**Task goal:** If a line in the entries below includes "destruct", pick it out and copy it.

**Records provided:**
######
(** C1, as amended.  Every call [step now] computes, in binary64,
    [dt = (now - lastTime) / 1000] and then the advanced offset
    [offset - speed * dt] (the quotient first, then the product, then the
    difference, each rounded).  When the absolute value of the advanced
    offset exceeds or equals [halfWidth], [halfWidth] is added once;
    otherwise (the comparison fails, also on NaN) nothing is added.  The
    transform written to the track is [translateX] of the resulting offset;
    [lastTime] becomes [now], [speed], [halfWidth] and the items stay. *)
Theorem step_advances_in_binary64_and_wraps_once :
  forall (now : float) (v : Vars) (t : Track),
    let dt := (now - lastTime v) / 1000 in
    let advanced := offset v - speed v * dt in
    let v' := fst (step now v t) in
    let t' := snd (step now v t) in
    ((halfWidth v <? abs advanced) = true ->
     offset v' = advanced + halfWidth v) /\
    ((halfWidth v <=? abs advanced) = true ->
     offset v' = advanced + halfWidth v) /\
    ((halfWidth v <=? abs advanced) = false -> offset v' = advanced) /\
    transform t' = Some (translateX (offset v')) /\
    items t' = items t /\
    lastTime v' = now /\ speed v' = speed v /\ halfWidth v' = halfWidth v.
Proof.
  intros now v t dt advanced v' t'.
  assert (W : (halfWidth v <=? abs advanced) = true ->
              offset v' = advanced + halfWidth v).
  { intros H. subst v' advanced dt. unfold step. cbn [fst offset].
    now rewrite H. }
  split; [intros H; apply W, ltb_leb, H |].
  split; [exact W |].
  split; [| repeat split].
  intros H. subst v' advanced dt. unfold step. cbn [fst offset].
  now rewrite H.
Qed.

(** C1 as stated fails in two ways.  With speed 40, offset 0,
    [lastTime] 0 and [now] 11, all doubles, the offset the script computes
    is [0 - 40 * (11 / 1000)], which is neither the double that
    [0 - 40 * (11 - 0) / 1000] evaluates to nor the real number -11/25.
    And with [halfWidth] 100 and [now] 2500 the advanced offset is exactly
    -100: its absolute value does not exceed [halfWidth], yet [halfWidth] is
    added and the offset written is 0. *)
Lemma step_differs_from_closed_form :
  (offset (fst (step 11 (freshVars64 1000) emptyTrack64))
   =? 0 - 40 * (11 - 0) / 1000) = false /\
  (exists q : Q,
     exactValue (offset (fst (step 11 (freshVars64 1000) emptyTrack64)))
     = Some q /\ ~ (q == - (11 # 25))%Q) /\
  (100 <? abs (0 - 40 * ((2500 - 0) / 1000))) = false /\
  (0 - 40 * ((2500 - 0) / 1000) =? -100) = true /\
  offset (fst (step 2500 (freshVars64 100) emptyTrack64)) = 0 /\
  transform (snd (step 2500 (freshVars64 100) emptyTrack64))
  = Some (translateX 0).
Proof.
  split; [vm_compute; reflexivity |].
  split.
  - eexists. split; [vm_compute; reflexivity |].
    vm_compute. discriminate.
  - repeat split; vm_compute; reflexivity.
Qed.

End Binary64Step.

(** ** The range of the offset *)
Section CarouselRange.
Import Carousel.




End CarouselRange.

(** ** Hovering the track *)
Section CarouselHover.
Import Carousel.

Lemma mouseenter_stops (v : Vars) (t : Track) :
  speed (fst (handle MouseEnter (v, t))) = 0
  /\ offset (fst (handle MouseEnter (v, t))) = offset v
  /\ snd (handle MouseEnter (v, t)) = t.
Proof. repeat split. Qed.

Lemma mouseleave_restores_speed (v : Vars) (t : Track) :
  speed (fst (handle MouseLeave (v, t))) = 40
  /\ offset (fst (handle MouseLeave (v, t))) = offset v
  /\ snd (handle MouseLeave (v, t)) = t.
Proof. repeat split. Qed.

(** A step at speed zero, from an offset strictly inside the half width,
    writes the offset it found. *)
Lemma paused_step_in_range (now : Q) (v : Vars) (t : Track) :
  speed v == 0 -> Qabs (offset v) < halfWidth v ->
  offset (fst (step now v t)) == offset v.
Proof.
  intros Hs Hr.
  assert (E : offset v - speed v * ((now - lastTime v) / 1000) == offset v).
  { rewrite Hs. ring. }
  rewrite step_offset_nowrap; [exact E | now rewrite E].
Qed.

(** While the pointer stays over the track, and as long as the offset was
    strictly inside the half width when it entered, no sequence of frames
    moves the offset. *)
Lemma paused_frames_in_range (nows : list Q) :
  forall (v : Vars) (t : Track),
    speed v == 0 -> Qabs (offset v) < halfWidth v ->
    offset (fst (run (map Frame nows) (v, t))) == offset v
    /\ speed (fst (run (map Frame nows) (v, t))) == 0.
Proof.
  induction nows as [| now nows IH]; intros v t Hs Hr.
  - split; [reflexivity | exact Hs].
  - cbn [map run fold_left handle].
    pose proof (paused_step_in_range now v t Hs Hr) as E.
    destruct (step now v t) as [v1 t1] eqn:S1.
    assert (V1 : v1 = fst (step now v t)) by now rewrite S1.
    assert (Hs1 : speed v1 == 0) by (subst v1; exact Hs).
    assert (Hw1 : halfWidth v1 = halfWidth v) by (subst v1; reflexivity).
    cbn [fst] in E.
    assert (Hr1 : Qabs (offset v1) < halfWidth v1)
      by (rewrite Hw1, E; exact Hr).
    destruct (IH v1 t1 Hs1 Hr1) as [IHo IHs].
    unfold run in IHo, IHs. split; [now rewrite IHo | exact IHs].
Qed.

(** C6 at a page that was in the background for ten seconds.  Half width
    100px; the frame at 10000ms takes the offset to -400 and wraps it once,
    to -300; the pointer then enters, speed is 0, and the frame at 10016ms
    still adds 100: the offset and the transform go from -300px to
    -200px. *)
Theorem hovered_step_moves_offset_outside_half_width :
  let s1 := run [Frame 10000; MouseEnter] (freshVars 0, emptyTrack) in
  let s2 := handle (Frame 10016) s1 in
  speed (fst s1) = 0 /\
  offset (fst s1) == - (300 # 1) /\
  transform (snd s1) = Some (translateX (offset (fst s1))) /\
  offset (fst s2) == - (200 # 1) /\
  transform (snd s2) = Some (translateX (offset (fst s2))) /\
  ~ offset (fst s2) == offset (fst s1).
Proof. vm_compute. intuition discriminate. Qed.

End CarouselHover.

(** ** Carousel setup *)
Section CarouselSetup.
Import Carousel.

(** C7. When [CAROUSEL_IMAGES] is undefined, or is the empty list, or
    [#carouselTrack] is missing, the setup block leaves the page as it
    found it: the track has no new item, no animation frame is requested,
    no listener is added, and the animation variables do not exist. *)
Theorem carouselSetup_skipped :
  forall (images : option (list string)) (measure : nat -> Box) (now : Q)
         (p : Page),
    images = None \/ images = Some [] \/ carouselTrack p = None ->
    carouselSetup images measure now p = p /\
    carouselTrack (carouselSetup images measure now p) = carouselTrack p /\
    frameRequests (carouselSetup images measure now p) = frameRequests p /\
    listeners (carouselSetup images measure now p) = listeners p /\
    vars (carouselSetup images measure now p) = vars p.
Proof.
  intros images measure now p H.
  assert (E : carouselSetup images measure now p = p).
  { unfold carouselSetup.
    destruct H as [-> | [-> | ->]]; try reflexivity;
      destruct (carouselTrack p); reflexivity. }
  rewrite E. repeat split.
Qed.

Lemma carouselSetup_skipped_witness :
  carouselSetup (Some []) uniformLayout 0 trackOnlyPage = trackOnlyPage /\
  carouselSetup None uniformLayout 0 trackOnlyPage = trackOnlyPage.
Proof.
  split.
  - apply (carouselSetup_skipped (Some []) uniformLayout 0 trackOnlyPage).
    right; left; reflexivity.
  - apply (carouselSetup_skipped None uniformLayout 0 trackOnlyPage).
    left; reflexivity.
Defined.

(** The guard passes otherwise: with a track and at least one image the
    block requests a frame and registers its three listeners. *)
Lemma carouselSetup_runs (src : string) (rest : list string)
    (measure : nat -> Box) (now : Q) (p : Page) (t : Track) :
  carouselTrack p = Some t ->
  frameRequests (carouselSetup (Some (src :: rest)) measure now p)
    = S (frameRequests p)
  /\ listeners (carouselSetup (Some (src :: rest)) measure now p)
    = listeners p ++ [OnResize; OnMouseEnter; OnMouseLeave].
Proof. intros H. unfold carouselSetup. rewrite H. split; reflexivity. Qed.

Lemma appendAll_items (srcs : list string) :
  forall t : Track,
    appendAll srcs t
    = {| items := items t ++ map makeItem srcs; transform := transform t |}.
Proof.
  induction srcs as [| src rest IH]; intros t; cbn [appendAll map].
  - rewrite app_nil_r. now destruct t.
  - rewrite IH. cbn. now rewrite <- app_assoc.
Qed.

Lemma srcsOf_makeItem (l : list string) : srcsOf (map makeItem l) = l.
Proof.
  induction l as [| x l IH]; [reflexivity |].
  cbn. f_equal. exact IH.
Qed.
######
**Result for this exercise:**
    destruct (step now v t) as [v1 t1] eqn:S1.
    destruct (IH v1 t1 Hs1 Hr1) as [IHo IHs].
    destruct H as [-> | [-> | ->]]; try reflexivity;
      destruct (carouselTrack p); reflexivity. }
  - rewrite app_nil_r. now destruct t.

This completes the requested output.